Multistage Attack Creation
Multistage Attack Creation
Overview
A multistage campaign chains multiple pages together in sequence — for example, a fake login page followed by a micro-learning module, followed by a quiz. This simulates how real attacks work: a user rarely stops after the first click. Multistage simulations test whether users will continue through multiple steps of a deception.
When to use multistage campaigns
Multistage campaigns are best suited for:
- Experienced users who have already passed standard phishing tests
- High-risk roles (finance, IT admins, executives) who are targeted by sophisticated real-world attacks
- Compliance programmes that require evidence of both simulation and training in a single workflow
- Testing depth of vulnerability — does a user just click, or do they actually submit credentials and complete a fake form?
For first-time campaigns or general awareness tests, use a standard campaign.
Prerequisites
All landing pages used in each stage must be built and saved in the Content section before you configure the campaign.
Plan your flow first:
Example A:
Fake Login Page→Awareness Content(shows user they were phished) Example B:Fake Login Page→Micro-learning Module→Knowledge QuizExample C:Urgent IT Notice→Fake Password Reset Form→"You've been phished" Page
Step-by-step configuration
Follow the same setup as a standard campaign (name, targets, template) until you reach the Stages section — this is where multistage differs.
Configure stages
- In the Stages section, use the selector to add your pre-created landing pages in order
- Click Add next stage to chain another page
- For stages that capture form data (login forms, etc.), configure how the data is stored:
- Skip Recording — don't store what users entered
- Store in Plain Text — capture data in readable form
- Encrypt and Store — capture data securely
Complete setup
- Set your campaign name — include "Multistage" for easy filtering later
- Choose your target group
- Select the phishing email template (the initial hook)
- Set the sending domain
- Schedule and launch
Reading multistage results
Multistage campaigns produce richer data than standard ones:
| Event | What it means |
|---|---|
| Clicked link | User took the initial bait |
| Reached stage 2 | User continued past the first page |
| Submitted data | User entered credentials or other information |
| Completed all stages | User went through the entire flow |
The gap between "clicked link" and "submitted data" is meaningful — it shows how many users recognised something was wrong after clicking but before submitting. That's a partial win worth tracking.
Best practices
Keep it to 3 stages maximum. Longer flows have higher drop-off rates and make it harder to interpret which stage the user stopped at.
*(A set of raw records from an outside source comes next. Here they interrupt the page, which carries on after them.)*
Lemma splice_ends_witness :
  (length demo_run <= 2 * (2 + 1) + 5)%nat ∧ ∀ e, completes AZitiCloseWrite e = true →
    is_Some (splice_step (Joined (UpCloseWrite (Ok tt)) (DownDone (Err "reset"))) e).
Proof.
  split.
  - apply (splice_ends demo_run (Spliced (Err "reset")) eq_refl).
  - intros e. apply (splice_ends (take 9 demo_run) (Joined (UpCloseWrite (Ok tt)) (DownDone (Err "reset"))) eq_refl). left.
Defined.

(** An encrypted connection between two splices. *)
Definition demo_near : list io :=
  [SockRead (Ok [1; 2]); ZitiWrite [1; 2] (Ok tt); SockRead (Ok [3]); ZitiRead (Ok None); ZitiWrite [3] (Ok tt); SockShutdown (Ok tt);
   SockRead (Ok []); ZitiCloseWrite (Ok tt); ZitiClose (Ok tt)].
Definition demo_far : list io :=
  [ZitiRead (Ok (Some [1; 2])); SockRead (Ok []); SockWriteAll [1; 2] (Ok tt); ZitiCloseWrite (Ok tt);
   ZitiRead (Ok (Some [3])); SockWriteAll [3] (Ok tt); ZitiRead (Ok None); SockShutdown (Ok tt); ZitiClose (Ok tt)].
Definition demo_writer : @EdgeWriteHalf toy_stream := mkWriteHalf (H := toy_stream) 5 false (Some 0).
Definition demo_reader : @EdgeReadHalf toy_stream := mkReadHalf (H := toy_stream) false (Some (mkReadCrypto (H := toy_stream) (Some 0) None)).
Definition demo_stream : outcome (list (result EdgeError unit) * (@EdgeWriteHalf toy_stream * bool)) :=
  run (apply_calls (ziti_calls demo_near) (demo_writer, false)) (λ _, quiet) 0 chan_new.

Lemma spliced_bytes_arrive_witness : sock_bytes demo_far = [1; 2; 3].
Proof.
  destruct (res demo_stream) as [[rs s']|] eqn:Hres; [|done].
  refine (proj2 (spliced_bytes_arrive (H := toy_stream) demo_near (Spliced (Ok tt)) demo_far (Spliced (Ok tt)) (ziti_calls demo_near) rs s'
    demo_writer demo_reader (λ _, quiet) 0 chan_new (sent (trace demo_stream)) (map relay (sent (trace demo_stream))) 9 true
    eq_refl eq_refl _ Hres _ _ (relay_relayed _) _) _ _ eq_refl _ _ _ eq_refl).
  - split; reflexivity.
  - injection Hres as <- _. reflexivity.
  - done.
  - eexists []. reflexivity.
  - injection Hres as <- _. repeat constructor.
  - intros Hin. cbn in Hin. repeat (apply elem_of_cons in Hin as [?|Hin]; [done|]). by apply not_elem_of_nil in Hin.
  - cbn. lia.
  - reflexivity.
  - by eexists.
Defined.
(** A change of one flow that keeps its source and its deliveries. *)
Lemma set_flow_ok i f f' s :
  proxy_ok s → flows s !! i = Some f → data_ok f' → back_ok f' → src f' = src f → delivered f' = delivered f →
  proxy_ok (set_flow i f' s).
Proof.
  intros [Hf Hc Hx] Hi Hd Hb Hs Hdl.
  assert (Hl : ∀ j, (∃ g, flows s !! j = Some g ∧ ∃ g', <[i := f']> (flows s) !! j = Some g' ∧ src g' = src g) ∨ flows s !! j = None).
  { intros j. destruct (flows s !! j) as [g|] eqn:Hj; [left; exists g; split; [done|]|by right].
    destruct (decide (j = i)) as [->|Hne]; [exists f'; rewrite lookup_insert_eq; split; [done|congruence]|exists g; by rewrite lookup_insert_ne]. }
  split; cbn.
  - intros j g [[<- <-]|[Hne Hj]]%lookup_insert_Some; [|by apply Hf]. split_and!; [done..|]. rewrite Hdl. by apply Hf.
  - intros a j Hj. destruct (Hc a j Hj) as (g & Hg & <-). destruct (Hl j) as [(g0 & Hg0 & g' & Hg' & Hsrc)|Hn]; [|congruence].
    exists g'. split; [done|congruence].
  - intros a d j Hj. destruct (Hx a d j Hj) as (g & Hg & <-). destruct (Hl j) as [(g0 & Hg0 & g' & Hg' & Hsrc)|Hn]; [|congruence].
    exists g'. split; [done|congruence].
Qed.

Lemma release_ok f : data_ok f → data_ok (release f).
Proof. by intros [(lost & Hd & Hl) Ht Hr]; split; [exists lost|..]. Qed.
Lemma release_back f : back_ok f → back_ok (release f).
Proof. by intros [(rest & Hc & Hr) Hf]; split; [exists rest|]. Qed.

Lemma flow_step_same e f f' : flow_step e f = Some f' → src f' = src f ∧ delivered f' = delivered f.
Proof.
  assert (Hdrain : ∀ now n down f, src (drain_queued_to_ziti now n down f) = src f ∧ delivered (drain_queued_to_ziti now n down f) = delivered f).
  { intros now n down g. unfold drain_queued_to_ziti. by destruct n, (queue (handle g)). }
  destruct e as [| |i ok|i now|i now ok|i now chunk|i ok|i]; cbn; destruct (task f) as [|up down done| |]; intros Hs; try discriminate Hs.
  - injection Hs as <-. by destruct ok.
  - destruct up; try discriminate Hs. unfold pump_udp_to_ziti in Hs. destruct done; [injection Hs as <-; apply Hdrain|].
    destruct (queue (handle f)); [destruct (held f); [discriminate Hs|]|]; by injection Hs as <-.
  - destruct up; try discriminate Hs; cbn in Hs; injection Hs as <-; destruct ok; try done. apply (Hdrain _ _ _ (add_written d f)).
  - destruct down; try discriminate Hs. injection Hs as <-. unfold pump_ziti_to_udp. by destruct done, chunk.
  - destruct down as [|[|p ps]|]; try discriminate Hs. injection Hs as <-. unfold down_sent. by destruct done, ok.
  - by injection Hs as <-.
Qed.

Lemma try_send_new d now : try_send d (mkVconn [] true now false) = (true, mkVconn [d] true now false).
Proof. reflexivity. Qed.

Lemma create_ok i now a d s : proxy_ok s → flows s !! i = None → proxy_ok (create_vconn i now a d s).
Proof.
  intros [Hf Hc Hx] Hi. unfold create_vconn. rewrite try_send_new. cbn.
  assert (Hnone : taken_by i (fates s) = []).
  { apply taken_by_none. intros a' d' Hin. destruct (Hx _ _ _ Hin) as (f & Hff & _). congruence. }
  split; cbn.
  - intros j f [[<- <-]|[Hne Hj]]%lookup_insert_Some; rewrite taken_by_snoc.
    + rewrite Hnone, bool_decide_true by done. split_and!; [|split; [by exists []|constructor]|done].
      split; cbn; [by exists []|unfold task_ok; by cbn|done].
    + rewrite bool_decide_false, app_nil_r by congruence. by apply Hf.
  - intros a' j [[<- <-]|[Hne Hj]]%lookup_insert_Some; [rewrite lookup_insert_eq; by eexists|].
    destruct (Hc a' j Hj) as (f & Hff & Hs). exists f. rewrite lookup_insert_ne; [done|congruence].
  - intros a' d' j [Hin|[= -> -> ->]%list_elem_of_singleton]%elem_of_app; [|rewrite lookup_insert_eq; by eexists].
    destruct (Hx a' d' j Hin) as (f & Hff & Hs). exists f. rewrite lookup_insert_ne; [done|congruence].
Qed.

Lemma remove_ok a i f s : proxy_ok s → flows s !! i = Some f → proxy_ok (remove_conn a i s).
Proof.
  intros Hok Hi. assert (Hs : remove_conn a i s = mkProxy (delete a (conns s)) (flows (set_flow i (release f) s)) (fates s)).
  { unfold remove_conn, set_flow. cbn. f_equal. apply map_eq. intros j. destruct (decide (j = i)) as [->|Hne].
    - by rewrite lookup_alter_eq, Hi, lookup_insert_eq.
    - by rewrite lookup_alter_ne, lookup_insert_ne. }
  rewrite Hs. destruct (po_flow _ Hok i f Hi) as (Hd & Hb & _).
  destruct (set_flow_ok i f (release f) s Hok Hi) as [Hf Hc Hx]; [by apply release_ok|by apply release_back|done|done|].
  split; cbn in *; [done| |done]. intros a' j [_ Hj]%lookup_delete_Some. by apply Hc.
Qed.
(* ===== verification/VconnPump.v ===== *)
(** * An intercepted UDP flow: [src/tunnel/intercept/udp/pump.rs], [udp/vconn.rs]

    The task of one virtual connection of the intercept, from its dial to its close: the
    pumps of UdpProxy, which also watch the token of the flow's service, between the
    queue the manager fills and the replies the IP stack sends.  Proved: what the flow
    writes and sends back is what it was given, in order; and once its service is taken
    away it writes no datagram but the one under way, sends nothing back, and ends within
    a bounded number of operations. *)

From S2P Require Import Prelude EdgeWire IpAddr Splice UdpProxy.

(** ** The task and its token *)

(** The flow, the destination its client sent to, and whether its token is
    cancelled. *)
Record vconn : Type := mkKillable { base : flow; dst : SocketAddr; killed : bool }.

(** What reaches it: a datagram from the manager, the loss of its entry in the
    manager's table, the kill of its service, and the turns of its task. *)
Inductive vevent : Type :=
| Given (datagram : list Z)
| Evicted
| KillService
| Turn (e : event).

Definition with_base (f : flow) (k : vconn) : vconn := mkKillable f (dst k) (killed k).

(** The token goes first at each [select!] ([biased]), and before each datagram of the
    drain; a write to the connection does not compete with it. *)
Definition killed_turn (e : event) (f : flow) : option flow :=
  match e, task f with
  | UpPolled _ _, Pumping UpSelect down _ => Some (mark_closed_up down f)
  | UpWrote _ _ true, Pumping (UpDraining d _) down _ => Some (mark_closed_up down (add_written d f))
  | DownRead _ _ _, Pumping up DownSelect _ => Some (mark_closed_down up f)
  | DownSent _ _, Pumping up (DownSending _) _ => Some (mark_closed_down up f)
  | _, _ => flow_step e f
  end.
Make each stage purposeful. Don't add stages just to add complexity — each step should either test a specific behaviour or deliver a specific piece of awareness content.
Review submitted data carefully. If users enter real passwords during a simulation, handle that data securely and remind users (through the awareness content) never to reuse passwords.
Debrief afterwards. Multistage results are a rich conversation starter with team leads — use them to discuss what made users continue through multiple steps.